The word "Hell" here is Gehenna. We looked at Gehenna in our last study. Gehenna is used 12 times in the New Testament, 11 in the Gospels and once in James, which says the tongue is set "on fire by Gehenna." The 11 in the Gospel are not speaking of final punishment, but of the destruction of Jerusalem in AD 70. Every use of Gehenna is from Yeshua speaking to Jews that live in or around Jerusalem. It is never used of Gentiles, and never used outside the Gospels, because Gehenna was the city dump outside Jerusalem.

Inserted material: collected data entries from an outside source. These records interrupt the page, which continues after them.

(** C8 as stated fails: for a loaded buffer without any signature match
    no output file holds the bytes of the buffer, since none is written. *)
Lemma C8_output_file_counterexample :
  gzip_read (Sample.gzip_world "Do.h3m" Sample.no_signature) "Do.h3m"
    = Some Sample.no_signature /\
  Forall (fun tag => match_offsets tag Sample.no_signature = []) signature_tags /\
  ~ exists path,
      In (path, Sample.no_signature)
         (snd (V1.SetMonsterProperty Sample.names
                 (Sample.gzip_world "Do.h3m" Sample.no_signature) "Do.h3m")).
Proof.
  split; [reflexivity|]. split; [repeat constructor|].
  intros (path & H). exact H.
Qed.

(** Whatever [SetMonsterProperty] writes, it writes to [Do2.h3m], and it
    writes the buffer as it was loaded. *)
Lemma SetMonsterProperty_writes NAME w filename path written :
  In (path, written) (snd (V1.SetMonsterProperty NAME w filename)) ->
  path = "Do2.h3m"%string /\ gzip_read w filename = Some written.
Proof.
  unfold V1.SetMonsterProperty, V1.parse_map_file.
  destruct (gzip_read w filename) as [data|]; [|intros []].
  destruct (V1.scan_monsters NAME data); [intros []|].
  destruct (can_write w "Do2.h3m"); [|intros []].
  intros [[= <- <-]|[]]. auto.
Qed.

(** C9, as amended.  When [SetMonsterProperty] writes an output file the
    written buffer has the length of the loaded buffer and every byte
    outside the disposition offsets of the accepted candidates is the
    byte of the loaded buffer; the file is written to the fixed path
    [Do2.h3m], and the input file is left alone whenever its path does
    not denote the file that [Do2.h3m] denotes.  [file_of] is any map
    from paths to the files they denote: two spellings of one path, as
    [./Do2.h3m] and [Do2.h3m], denote the same file. *)
Theorem C9_write_back_frame {File : Type} (file_of : string -> File)
        NAME w filename path written :
  In (path, written) (snd (V1.SetMonsterProperty NAME w filename)) ->
  exists data,
    gzip_read w filename = Some data /\
    length written = length data /\
    (forall i,
        ~ In i (disposition_offsets (monster_candidate NAME 0)
                                    (random_candidate 1) data) ->
        nth_error written i = nth_error data i) /\
    path = "Do2.h3m"%string /\
    (file_of filename <> file_of "Do2.h3m"%string ->
     file_of path <> file_of filename).
Proof.
  intros H. apply SetMonsterProperty_writes in H as [-> Hg].
  exists written. split; [exact Hg|]. split; [reflexivity|].
  split; [reflexivity|]. split; [reflexivity|].
  intros Hne E. apply Hne. now symmetry.
Qed.

Lemma C9_write_back_frame_witness :
  In ("Do2.h3m"%string, Sample.pikemen)
     (snd (V1.SetMonsterProperty Sample.names
             (Sample.gzip_world "./Do.h3m" Sample.pikemen) "./Do.h3m")) /\
  without_dot_slash "./Do.h3m" <> without_dot_slash "Do2.h3m" /\
  without_dot_slash "Do2.h3m" <> without_dot_slash "./Do.h3m" /\
  exists data,
    gzip_read (Sample.gzip_world "./Do.h3m" Sample.pikemen) "./Do.h3m"
      = Some data /\
    length Sample.pikemen = length data.
Proof.
  assert (H : In ("Do2.h3m"%string, Sample.pikemen)
                 (snd (V1.SetMonsterProperty Sample.names
                         (Sample.gzip_world "./Do.h3m" Sample.pikemen)
                         "./Do.h3m")))
    by (left; reflexivity).
  assert (Hne : without_dot_slash "./Do.h3m" <> without_dot_slash "Do2.h3m")
    by discriminate.
  destruct (C9_write_back_frame without_dot_slash Sample.names
              (Sample.gzip_world "./Do.h3m" Sample.pikemen) "./Do.h3m"
              "Do2.h3m" Sample.pikemen H) as (data & Hg & Hl & _ & _ & Hfile).
  split; [exact H|]. split; [exact Hne|]. split; [exact (Hfile Hne)|].
  exists data. split; assumption.
Defined.

(** Another spelling of the output path is overwritten as well: run on
    [./Do2.h3m], [SetMonsterProperty] writes to [Do2.h3m], the file its
    input path denotes. *)
Example dot_slash_input_overwritten :
  "./Do2.h3m"%string <> "Do2.h3m"%string /\
  without_dot_slash "./Do2.h3m" = without_dot_slash "Do2.h3m" /\
  snd (V1.SetMonsterProperty Sample.names
         (Sample.gzip_world "./Do2.h3m" Sample.pikemen) "./Do2.h3m") =
  [("Do2.h3m"%string, Sample.pikemen)].
Proof. repeat split. discriminate. Qed.

(** C9 as stated fails: run on the container [Do2.h3m] itself,
    [SetMonsterProperty] writes to the path of its input file, replacing
    the container by its decompressed payload. *)
Lemma C9_input_overwritten_counterexample :
  gzip_read (Sample.gzip_world "Do2.h3m" Sample.pikemen) "Do2.h3m"
    = Some Sample.pikemen /\
  ~ forall path written,
      In (path, written)
         (snd (V1.SetMonsterProperty Sample.names
                 (Sample.gzip_world "Do2.h3m" Sample.pikemen) "Do2.h3m")) ->
      path <> "Do2.h3m"%string.
Proof.
  split; [reflexivity|].
  intros H. apply (H "Do2.h3m"%string Sample.pikemen); [left|]; reflexivity.
Qed.

(** C1 fails on the code.  On the scenario of the specification (tag 54
    at offset 0, creature 0, quantity 25, stored disposition byte 0 at
    offset 18) the candidate is accepted and [SetMonsterProperty]
    reports success, but the buffer it writes still has 0, not 2, at
    offset 18: it is the loaded buffer, byte for byte. *)
Theorem C1_disposition_byte_not_patched :
  let w := Sample.gzip_world "Do.h3m" Sample.pikemen in
  scan_trace (monster_candidate Sample.names 0) monster_type_bytes
             Sample.pikemen =
    [(0, {| type := 54; subtype := Some 0%N; quantity := 25;
            disposition := 2 |})] /\
  V1.SetMonsterProperty Sample.names w "Do.h3m" =
    ([L_parsing "Do.h3m"; L_updated], [("Do2.h3m"%string, Sample.pikemen)]) /\
  nth_error Sample.pikemen (0 + 18) = Some x00 /\
  nth_error Sample.pikemen (0 + 18) <> Some (byte_of_N Disposition.Aggressive).
Proof.
  repeat split. discriminate.
Qed.

(** A well-formed concrete-monster record whose quantity is in the range
    of the scanning path yields exactly one record at its offset, with
    the decoded creature id and quantity; the name printed for it is the
    entry of the creature-name table. *)
Lemma well_formed_monster_found NAME qmin rcand data p :
  occurs_at monster_type_bytes data p = true ->
  p + 8 < length data ->
  (decoded_creature_id data p < N.of_nat (length NAME))%N ->
  (qmin <= decoded_quantity data p <= 1000)%N ->
  let r := {| type := ID_Monster;
              subtype := Some (decoded_creature_id data p);
              quantity := decoded_quantity data p;
              disposition := 2 |} in
  at_offset p (scan_trace (monster_candidate NAME qmin)
                          monster_type_bytes data) = [(p, r)] /\
  In r (scan_buffer (monster_candidate NAME qmin) rcand data) /\
  exists name,
    nth_error NAME (N.to_nat (decoded_creature_id data p)) = Some name /\
    creature_name NAME r = Some name.
Proof.
  intros Ho Hlen Hid Hq r.
  assert (Hc : monster_candidate NAME qmin data p = Some r)
    by (apply monster_candidate_Some; auto).
  split; [|split].
  - rewrite at_offset_trace by apply monster_tag_nonempty.
    now rewrite Ho, Hc.
  - apply In_scan_buffer. left. eauto.
  - exists (nth (N.to_nat (decoded_creature_id data p)) NAME ""%string). split.
    + apply nth_error_nth'. lia.
    + unfold creature_name, r. simpl.
      apply N.ltb_lt in Hid. now rewrite Hid.
Qed.

(** The V1 script and the gzip branch of [RajanHoAEditor.py] accept
    every quantity in [0, 1000]. *)
Lemma well_formed_monster_found_V1 NAME data p :
  occurs_at monster_type_bytes data p = true ->
  p + 8 < length data ->
  (decoded_creature_id data p < N.of_nat (length NAME))%N ->
  (decoded_quantity data p <= 1000)%N ->
  let r := {| type := ID_Monster;
              subtype := Some (decoded_creature_id data p);
              quantity := decoded_quantity data p;
              disposition := 2 |} in
  at_offset p (scan_trace (monster_candidate NAME 0)
                          monster_type_bytes data) = [(p, r)] /\
  In r (V1.scan_monsters NAME data) /\
  at_offset p (scan_trace (Editor.monster_candidate_gzip NAME)
                          monster_type_bytes data) = [(p, r)] /\
  In r (Editor.scan_gzip NAME data) /\
  exists name,
    nth_error NAME (N.to_nat (decoded_creature_id data p)) = Some name /\
    creature_name NAME r = Some name.
Proof.
  intros Ho Hlen Hid Hq r.
  assert (H0 : (0 <= decoded_quantity data p <= 1000)%N) by lia.
  destruct (well_formed_monster_found NAME 0 (random_candidate 1) data p
              Ho Hlen Hid H0) as (H1 & H2 & H3).
  destruct (well_formed_monster_found NAME 0 (random_candidate 0) data p
              Ho Hlen Hid H0) as (_ & H4 & _).
  repeat split; assumption.
Qed.

(** The name [GetMonsterProperty] prints on the scenario of the
    specification. *)
Example GetMonsterProperty_pikemen :
  V1.GetMonsterProperty Sample.names
    (Sample.gzip_world "Do.h3m" Sample.pikemen) "Do.h3m" =
  [L_parsing "Do.h3m"; L_monster_no 1; L_name "Pikeman";
   L_disposition_aggressive; L_blank].
Proof. reflexivity. Qed.

(** The random-monster scenario of the specification: tag 71 followed by
    quantity 12. *)
Example random_monster_scenario :
  V1.scan_monsters Sample.names
    [x47; x00; x00; x00;  x0c; x00;  xaa] =
  [{| type := 71; subtype := None; quantity := 12; disposition := 2 |}].
Proof. reflexivity. Qed.

(** C3 fails on the raw fallback branch of [RajanHoAEditor.py].  The
    sample buffer holds a well-formed concrete-monster record at offset
    0 (creature id 1, inside the table; quantity 0; all reads in
    bounds).  The V1 script and the gzip branch return one record for
    it; read as a raw file, the same buffer yields none, the fallback
    branch asking for a quantity of at least 1. *)
Theorem C3_raw_branch_drops_quantity_zero :
  let r := {| type := 54; subtype := Some 1%N; quantity := 0;
              disposition := 2 |} in
  occurs_at monster_type_bytes Sample.empty_stack 0 = true /\
  0 + 8 < length Sample.empty_stack /\
  decoded_creature_id Sample.empty_stack 0 = 1%N /\
  decoded_quantity Sample.empty_stack 0 = 0%N /\
  V1.scan_monsters Sample.names Sample.empty_stack = [r] /\
  Editor.parse_map_file Sample.names
    (Sample.gzip_world "Do.h3m" Sample.empty_stack) "Do.h3m" = [r] /\
  Editor.parse_map_file Sample.names
    (Sample.raw_world "Do.h3m" Sample.empty_stack) "Do.h3m" = [].
Proof.
  repeat split. simpl. lia.
Qed.

(* ================================================================= *)
(** ** Properties of the helper functions *)

Ltac level_cases :=
  unfold get_creature_level;
  repeat match goal with
         | |- context [(?a <? ?b)%Z] => destruct (Z.ltb_spec a b)
         end.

Yeshua taught His disciples:

"Do not fear those who kill the body but are unable to kill the soul; but rather fear Him who is able to destroy both soul and body in hell. Matthew 10:28 NASB

Notice that Matthew did not use the words "punishment," "torment," or "eternal." He used "destroy," which means: "to annihilate." Yeshua was speaking here to "Jews" that were living under the Law of Moses. Throughout His ministry, He made continual references to the judgment (wrath) of God that was soon to come upon them. The unfaithful "Jews" (those who rejected Him, as the Anointed of God) would be destroyed, while those of the faithful remnant would be spared.

As the disciples went out, they were not to fear death at the hands of their unbelieving brethren, as they could only rob the body of life. They were to fear God, who could permanently extinguish their life force (psuche), by denying them the resurrection unto everlasting life.

"I also say to you that you are Peter, and upon this rock I will build My church; and the gates of Hades will not overpower it. Matthew 16:18 NASB

Yeshua is telling His disciples that even His death (passing through the gates of the grave (death) could not prevent the Church (the faithful remnant of God) from becoming a reality.

"For God so loved the world, that He gave His only begotten Son, that whoever believes in Him shall not perish, but have eternal life. John 3:16 NASB

The clear contrast here is "perish" and "eternal life." Those who trust in Christ don't perish. The Greek word "perish" is used literally of death. Paul taught the same thing as Yeshua in:

For the wages of sin is the death, but the free gift of God is eternal life in Christ Yeshua our Lord. Romans 6:23 NASB

Note the wages for sin is death, not eternal punishing and torment in some place called Hell. In the context of Paul's dissertation in his letter to Rome, "the death" refers to the sentence given to Adam who was guilty of "the sin." Paul's message was that a life in Adam would result in "the death," while a life of faith in Christ brings everlasting life. Again the contrast is death and eternal life, not eternal torture or eternal life.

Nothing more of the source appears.